Instruction for the data below: set down exactly the lines from the line with "Definition sweep_order (specs" to the line with "order ≡ₚ sweep_ids specs r.", inclusive, and no others.

[Records contained in a dataset]

════

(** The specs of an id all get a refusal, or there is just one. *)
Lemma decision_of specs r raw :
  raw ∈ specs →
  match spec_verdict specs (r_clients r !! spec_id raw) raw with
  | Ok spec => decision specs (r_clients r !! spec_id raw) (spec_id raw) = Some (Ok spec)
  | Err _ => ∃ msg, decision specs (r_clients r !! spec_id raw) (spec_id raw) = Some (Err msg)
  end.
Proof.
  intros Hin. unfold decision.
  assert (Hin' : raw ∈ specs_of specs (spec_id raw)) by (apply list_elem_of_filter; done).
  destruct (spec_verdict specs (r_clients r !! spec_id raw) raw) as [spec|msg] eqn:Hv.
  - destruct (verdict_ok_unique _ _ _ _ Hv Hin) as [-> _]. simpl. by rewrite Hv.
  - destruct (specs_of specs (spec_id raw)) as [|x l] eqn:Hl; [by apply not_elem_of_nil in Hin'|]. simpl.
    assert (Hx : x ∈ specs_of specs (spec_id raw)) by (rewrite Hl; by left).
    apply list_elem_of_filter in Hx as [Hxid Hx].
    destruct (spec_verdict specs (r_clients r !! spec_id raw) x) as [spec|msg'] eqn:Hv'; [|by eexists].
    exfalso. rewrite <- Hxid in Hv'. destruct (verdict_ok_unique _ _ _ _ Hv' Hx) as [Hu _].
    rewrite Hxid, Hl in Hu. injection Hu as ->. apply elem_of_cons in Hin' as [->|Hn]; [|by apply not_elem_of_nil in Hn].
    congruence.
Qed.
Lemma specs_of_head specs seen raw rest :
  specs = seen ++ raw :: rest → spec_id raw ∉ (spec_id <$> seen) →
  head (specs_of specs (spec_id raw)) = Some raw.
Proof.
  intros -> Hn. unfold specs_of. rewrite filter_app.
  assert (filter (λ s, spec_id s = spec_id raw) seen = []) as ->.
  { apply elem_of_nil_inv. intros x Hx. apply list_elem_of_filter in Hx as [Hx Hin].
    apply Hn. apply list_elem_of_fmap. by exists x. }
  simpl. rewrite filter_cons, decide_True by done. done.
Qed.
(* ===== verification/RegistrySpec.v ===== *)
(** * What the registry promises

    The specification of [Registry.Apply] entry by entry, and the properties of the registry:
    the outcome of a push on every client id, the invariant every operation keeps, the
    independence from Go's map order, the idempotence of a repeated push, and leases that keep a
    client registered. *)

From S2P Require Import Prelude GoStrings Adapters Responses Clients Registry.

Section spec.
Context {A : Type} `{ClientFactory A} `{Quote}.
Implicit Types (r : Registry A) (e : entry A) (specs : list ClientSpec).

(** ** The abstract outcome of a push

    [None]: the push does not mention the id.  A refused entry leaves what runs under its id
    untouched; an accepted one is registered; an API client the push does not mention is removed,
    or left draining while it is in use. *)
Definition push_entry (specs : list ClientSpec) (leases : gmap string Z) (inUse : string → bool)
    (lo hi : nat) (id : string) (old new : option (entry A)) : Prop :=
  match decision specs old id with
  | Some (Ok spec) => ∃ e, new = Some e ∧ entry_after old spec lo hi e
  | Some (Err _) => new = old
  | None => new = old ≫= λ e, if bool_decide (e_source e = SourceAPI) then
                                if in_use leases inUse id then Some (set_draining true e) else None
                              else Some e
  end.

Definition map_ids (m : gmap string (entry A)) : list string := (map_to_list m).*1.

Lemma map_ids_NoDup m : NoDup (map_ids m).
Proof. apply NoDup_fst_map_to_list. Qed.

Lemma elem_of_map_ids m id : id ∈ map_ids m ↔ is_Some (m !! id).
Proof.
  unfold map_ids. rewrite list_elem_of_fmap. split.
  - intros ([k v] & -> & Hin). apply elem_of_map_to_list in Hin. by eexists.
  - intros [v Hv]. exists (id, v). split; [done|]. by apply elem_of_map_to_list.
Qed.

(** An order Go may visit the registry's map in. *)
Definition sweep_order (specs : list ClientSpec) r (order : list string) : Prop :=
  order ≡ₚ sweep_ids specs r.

════

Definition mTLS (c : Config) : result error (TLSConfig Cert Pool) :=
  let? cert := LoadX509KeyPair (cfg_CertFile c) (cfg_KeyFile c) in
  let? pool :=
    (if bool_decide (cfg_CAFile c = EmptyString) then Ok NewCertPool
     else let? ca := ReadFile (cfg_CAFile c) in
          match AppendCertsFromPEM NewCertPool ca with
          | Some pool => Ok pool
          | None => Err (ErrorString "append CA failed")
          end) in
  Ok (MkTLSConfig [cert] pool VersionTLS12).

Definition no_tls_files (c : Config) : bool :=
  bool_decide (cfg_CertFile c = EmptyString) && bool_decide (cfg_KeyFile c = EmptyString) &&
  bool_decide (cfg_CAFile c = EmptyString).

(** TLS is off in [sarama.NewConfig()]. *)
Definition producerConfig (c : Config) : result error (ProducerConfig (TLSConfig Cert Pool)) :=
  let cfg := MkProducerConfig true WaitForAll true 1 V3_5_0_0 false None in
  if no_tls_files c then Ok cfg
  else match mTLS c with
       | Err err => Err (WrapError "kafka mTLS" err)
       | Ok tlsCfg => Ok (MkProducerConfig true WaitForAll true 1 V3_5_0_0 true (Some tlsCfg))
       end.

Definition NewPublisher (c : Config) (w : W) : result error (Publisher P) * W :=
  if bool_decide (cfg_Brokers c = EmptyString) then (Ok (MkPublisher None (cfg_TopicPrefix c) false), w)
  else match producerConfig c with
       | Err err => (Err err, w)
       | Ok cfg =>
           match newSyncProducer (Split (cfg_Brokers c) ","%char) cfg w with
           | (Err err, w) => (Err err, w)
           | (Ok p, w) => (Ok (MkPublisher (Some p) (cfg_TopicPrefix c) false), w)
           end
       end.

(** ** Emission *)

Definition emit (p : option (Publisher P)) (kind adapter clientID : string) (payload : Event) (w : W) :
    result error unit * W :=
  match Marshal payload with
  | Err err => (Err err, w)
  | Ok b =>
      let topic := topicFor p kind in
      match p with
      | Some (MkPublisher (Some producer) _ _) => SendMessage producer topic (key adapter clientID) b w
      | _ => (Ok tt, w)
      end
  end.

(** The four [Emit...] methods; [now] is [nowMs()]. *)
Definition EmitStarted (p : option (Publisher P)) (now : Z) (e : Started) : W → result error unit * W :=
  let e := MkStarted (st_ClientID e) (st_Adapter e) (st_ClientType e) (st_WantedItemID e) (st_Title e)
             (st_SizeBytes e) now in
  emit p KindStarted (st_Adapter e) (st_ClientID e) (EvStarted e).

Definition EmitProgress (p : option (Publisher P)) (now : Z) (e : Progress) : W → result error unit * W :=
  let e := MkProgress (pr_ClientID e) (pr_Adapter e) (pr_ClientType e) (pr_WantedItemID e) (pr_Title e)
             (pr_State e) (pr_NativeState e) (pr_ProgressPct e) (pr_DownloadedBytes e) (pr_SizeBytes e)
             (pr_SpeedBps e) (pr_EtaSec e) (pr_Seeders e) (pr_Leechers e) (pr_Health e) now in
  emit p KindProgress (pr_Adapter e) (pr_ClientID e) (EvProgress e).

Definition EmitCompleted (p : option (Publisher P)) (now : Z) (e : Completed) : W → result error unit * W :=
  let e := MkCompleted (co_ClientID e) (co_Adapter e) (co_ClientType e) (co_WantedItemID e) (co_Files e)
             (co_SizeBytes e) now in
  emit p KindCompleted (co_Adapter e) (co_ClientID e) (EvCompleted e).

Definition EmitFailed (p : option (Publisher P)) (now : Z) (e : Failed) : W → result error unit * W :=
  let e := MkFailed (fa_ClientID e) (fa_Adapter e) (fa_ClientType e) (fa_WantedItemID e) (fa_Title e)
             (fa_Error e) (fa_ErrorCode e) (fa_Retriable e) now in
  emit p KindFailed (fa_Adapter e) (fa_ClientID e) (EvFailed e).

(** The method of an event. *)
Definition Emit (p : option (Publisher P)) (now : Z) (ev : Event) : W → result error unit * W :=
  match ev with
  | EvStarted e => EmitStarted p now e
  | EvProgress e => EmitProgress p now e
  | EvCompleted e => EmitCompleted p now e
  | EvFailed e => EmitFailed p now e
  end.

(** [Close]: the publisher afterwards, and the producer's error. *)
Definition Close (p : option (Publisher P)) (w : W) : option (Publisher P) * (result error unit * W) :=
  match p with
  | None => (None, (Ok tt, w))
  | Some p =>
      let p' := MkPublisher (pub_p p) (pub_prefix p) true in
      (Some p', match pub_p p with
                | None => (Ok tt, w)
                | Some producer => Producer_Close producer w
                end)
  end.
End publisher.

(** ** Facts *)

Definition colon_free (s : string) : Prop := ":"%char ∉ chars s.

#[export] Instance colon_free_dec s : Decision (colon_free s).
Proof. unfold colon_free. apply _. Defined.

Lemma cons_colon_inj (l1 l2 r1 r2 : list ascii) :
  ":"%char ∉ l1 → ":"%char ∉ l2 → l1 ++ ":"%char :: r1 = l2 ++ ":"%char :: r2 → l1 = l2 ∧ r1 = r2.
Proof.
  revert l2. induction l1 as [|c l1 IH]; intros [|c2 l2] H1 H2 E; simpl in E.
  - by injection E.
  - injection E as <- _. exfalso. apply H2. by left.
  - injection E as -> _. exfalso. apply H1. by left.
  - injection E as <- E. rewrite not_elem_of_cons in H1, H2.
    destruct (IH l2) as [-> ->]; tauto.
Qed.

════

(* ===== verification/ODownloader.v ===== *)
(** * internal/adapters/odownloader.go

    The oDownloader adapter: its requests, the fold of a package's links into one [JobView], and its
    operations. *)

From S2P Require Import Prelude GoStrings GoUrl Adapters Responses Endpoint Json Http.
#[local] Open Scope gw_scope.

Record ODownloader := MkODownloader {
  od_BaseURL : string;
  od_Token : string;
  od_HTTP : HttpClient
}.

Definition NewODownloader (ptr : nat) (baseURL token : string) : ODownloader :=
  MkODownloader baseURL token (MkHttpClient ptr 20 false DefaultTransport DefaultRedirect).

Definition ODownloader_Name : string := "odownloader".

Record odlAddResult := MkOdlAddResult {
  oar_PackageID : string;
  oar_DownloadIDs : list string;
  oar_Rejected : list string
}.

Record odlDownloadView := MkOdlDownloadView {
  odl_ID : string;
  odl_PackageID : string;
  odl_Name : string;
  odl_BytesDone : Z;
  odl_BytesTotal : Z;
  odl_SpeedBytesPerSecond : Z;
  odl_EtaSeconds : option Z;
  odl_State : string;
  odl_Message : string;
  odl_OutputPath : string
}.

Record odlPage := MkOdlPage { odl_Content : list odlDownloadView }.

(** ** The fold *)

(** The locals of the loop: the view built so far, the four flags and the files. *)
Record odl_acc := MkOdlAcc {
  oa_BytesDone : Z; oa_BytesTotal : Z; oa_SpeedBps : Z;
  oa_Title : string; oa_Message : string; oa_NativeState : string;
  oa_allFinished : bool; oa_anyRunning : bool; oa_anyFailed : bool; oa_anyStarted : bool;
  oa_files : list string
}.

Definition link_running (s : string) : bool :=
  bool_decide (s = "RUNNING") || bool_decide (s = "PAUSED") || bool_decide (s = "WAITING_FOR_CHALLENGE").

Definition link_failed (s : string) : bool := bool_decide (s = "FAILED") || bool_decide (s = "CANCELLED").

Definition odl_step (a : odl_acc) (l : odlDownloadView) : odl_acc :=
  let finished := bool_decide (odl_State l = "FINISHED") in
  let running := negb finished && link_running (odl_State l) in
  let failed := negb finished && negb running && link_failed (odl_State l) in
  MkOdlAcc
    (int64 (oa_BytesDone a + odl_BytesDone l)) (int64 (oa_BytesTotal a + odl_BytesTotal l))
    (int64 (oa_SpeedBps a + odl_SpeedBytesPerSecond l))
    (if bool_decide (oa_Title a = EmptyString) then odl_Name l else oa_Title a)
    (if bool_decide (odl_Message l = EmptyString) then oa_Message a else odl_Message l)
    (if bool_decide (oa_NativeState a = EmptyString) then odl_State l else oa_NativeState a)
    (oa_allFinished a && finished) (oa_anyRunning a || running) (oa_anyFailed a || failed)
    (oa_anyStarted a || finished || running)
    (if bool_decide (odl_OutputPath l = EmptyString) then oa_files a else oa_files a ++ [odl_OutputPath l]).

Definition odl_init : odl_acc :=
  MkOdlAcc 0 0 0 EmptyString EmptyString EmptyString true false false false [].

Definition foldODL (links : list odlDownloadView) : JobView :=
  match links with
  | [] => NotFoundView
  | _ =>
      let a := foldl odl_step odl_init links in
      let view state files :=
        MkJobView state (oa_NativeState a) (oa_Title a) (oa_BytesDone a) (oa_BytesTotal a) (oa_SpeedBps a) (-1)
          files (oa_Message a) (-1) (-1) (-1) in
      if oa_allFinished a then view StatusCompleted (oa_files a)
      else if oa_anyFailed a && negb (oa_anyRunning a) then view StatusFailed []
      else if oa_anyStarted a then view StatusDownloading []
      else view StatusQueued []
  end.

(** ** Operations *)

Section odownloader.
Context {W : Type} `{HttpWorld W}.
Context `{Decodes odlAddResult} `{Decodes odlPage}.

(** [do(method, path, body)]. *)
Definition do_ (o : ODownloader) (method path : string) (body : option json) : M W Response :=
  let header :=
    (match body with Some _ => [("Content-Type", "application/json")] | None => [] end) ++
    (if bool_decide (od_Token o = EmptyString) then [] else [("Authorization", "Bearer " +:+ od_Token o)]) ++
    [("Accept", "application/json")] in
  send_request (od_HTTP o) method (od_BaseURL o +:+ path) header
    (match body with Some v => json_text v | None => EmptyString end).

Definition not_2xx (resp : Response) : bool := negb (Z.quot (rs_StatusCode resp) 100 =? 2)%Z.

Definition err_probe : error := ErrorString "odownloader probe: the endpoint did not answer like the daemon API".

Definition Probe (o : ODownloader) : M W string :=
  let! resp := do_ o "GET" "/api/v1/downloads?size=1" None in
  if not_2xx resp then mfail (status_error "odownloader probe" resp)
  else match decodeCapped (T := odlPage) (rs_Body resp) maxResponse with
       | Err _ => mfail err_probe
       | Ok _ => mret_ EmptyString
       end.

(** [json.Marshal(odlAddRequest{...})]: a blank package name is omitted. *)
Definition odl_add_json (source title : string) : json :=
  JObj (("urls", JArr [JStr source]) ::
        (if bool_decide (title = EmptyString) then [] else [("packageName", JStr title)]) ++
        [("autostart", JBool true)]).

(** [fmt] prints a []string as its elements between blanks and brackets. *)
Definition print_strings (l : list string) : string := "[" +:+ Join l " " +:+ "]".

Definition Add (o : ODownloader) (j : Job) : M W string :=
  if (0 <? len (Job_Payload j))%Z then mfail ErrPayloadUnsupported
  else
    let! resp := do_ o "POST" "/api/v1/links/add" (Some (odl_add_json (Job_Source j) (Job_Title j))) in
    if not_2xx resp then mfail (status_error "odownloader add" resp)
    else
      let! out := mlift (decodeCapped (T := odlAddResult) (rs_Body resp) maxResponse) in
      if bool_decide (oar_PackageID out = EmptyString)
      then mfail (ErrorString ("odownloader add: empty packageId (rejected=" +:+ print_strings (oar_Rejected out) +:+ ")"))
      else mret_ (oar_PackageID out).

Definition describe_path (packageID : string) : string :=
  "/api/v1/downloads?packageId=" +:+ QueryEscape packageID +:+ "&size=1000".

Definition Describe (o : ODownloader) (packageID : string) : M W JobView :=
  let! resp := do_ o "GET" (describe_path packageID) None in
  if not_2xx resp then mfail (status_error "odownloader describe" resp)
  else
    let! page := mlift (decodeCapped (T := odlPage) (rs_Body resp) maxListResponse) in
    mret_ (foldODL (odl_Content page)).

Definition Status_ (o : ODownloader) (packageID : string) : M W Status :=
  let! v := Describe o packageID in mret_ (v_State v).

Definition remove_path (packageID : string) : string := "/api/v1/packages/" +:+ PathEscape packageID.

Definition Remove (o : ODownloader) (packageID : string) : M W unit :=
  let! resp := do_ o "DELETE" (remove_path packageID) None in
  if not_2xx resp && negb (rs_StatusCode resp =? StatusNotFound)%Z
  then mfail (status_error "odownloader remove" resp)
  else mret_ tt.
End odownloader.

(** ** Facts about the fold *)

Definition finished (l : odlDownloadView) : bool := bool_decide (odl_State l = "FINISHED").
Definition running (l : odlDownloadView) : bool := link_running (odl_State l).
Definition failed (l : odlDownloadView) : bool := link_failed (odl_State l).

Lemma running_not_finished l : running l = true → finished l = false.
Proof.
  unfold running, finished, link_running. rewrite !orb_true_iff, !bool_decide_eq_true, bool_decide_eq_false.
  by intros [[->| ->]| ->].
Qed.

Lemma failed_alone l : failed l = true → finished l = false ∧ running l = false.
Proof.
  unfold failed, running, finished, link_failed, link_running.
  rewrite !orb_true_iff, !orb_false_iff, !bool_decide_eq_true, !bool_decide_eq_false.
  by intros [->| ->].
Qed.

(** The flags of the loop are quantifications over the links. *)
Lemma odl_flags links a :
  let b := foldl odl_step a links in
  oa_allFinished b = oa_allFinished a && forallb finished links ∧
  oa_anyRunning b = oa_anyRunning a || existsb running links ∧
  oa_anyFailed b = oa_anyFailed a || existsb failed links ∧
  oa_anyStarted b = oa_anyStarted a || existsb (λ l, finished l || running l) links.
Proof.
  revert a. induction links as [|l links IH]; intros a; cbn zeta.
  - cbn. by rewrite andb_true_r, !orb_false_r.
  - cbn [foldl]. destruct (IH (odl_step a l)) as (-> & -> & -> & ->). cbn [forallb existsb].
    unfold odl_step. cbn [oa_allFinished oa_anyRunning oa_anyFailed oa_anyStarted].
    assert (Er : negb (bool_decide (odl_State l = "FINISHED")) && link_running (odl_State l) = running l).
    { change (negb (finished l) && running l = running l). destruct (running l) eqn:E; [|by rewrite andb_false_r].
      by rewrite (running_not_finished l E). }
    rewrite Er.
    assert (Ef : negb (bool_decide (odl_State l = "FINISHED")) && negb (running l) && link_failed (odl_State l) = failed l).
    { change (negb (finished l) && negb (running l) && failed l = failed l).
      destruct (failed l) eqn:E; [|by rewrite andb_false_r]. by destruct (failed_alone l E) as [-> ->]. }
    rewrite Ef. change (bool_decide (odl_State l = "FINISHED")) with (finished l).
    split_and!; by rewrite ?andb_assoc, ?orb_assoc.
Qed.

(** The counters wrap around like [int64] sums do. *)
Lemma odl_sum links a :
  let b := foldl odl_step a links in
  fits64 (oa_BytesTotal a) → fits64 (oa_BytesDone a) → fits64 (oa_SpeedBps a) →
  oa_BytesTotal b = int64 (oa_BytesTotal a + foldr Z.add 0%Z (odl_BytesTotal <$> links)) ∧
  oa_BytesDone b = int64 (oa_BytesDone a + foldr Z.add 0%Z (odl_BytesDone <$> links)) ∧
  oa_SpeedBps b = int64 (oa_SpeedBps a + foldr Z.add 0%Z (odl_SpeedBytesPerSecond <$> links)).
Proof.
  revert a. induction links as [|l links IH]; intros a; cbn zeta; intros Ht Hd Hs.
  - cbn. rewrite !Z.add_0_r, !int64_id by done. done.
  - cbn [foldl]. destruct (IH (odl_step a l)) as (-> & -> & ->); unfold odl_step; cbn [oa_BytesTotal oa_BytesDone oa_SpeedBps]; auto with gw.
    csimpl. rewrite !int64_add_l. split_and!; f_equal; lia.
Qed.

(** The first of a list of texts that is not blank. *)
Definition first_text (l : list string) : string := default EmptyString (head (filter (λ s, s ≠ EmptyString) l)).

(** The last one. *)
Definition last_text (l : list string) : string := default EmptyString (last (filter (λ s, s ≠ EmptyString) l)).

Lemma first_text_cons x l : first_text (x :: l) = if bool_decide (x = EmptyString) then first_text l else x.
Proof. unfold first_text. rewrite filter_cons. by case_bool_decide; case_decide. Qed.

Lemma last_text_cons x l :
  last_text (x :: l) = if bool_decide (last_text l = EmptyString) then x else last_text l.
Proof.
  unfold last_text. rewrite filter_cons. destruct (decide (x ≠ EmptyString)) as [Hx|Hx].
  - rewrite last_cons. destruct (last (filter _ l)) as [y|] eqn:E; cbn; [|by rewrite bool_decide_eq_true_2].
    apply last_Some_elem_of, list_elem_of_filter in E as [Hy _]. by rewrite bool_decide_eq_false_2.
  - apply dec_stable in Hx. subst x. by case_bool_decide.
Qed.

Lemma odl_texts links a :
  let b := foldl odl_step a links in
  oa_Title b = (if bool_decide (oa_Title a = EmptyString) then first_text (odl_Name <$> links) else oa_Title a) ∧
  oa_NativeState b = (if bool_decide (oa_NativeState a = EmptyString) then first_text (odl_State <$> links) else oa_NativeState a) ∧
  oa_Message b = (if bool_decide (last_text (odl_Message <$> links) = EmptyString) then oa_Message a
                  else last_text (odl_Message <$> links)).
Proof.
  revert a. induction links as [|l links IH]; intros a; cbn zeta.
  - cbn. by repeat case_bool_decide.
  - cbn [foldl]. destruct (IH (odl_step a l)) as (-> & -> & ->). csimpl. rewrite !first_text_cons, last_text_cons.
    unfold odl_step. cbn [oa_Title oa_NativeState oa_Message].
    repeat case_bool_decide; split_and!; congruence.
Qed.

════

• _Reply_:
Definition sweep_order (specs : list ClientSpec) r (order : list string) : Prop :=
  order ≡ₚ sweep_ids specs r.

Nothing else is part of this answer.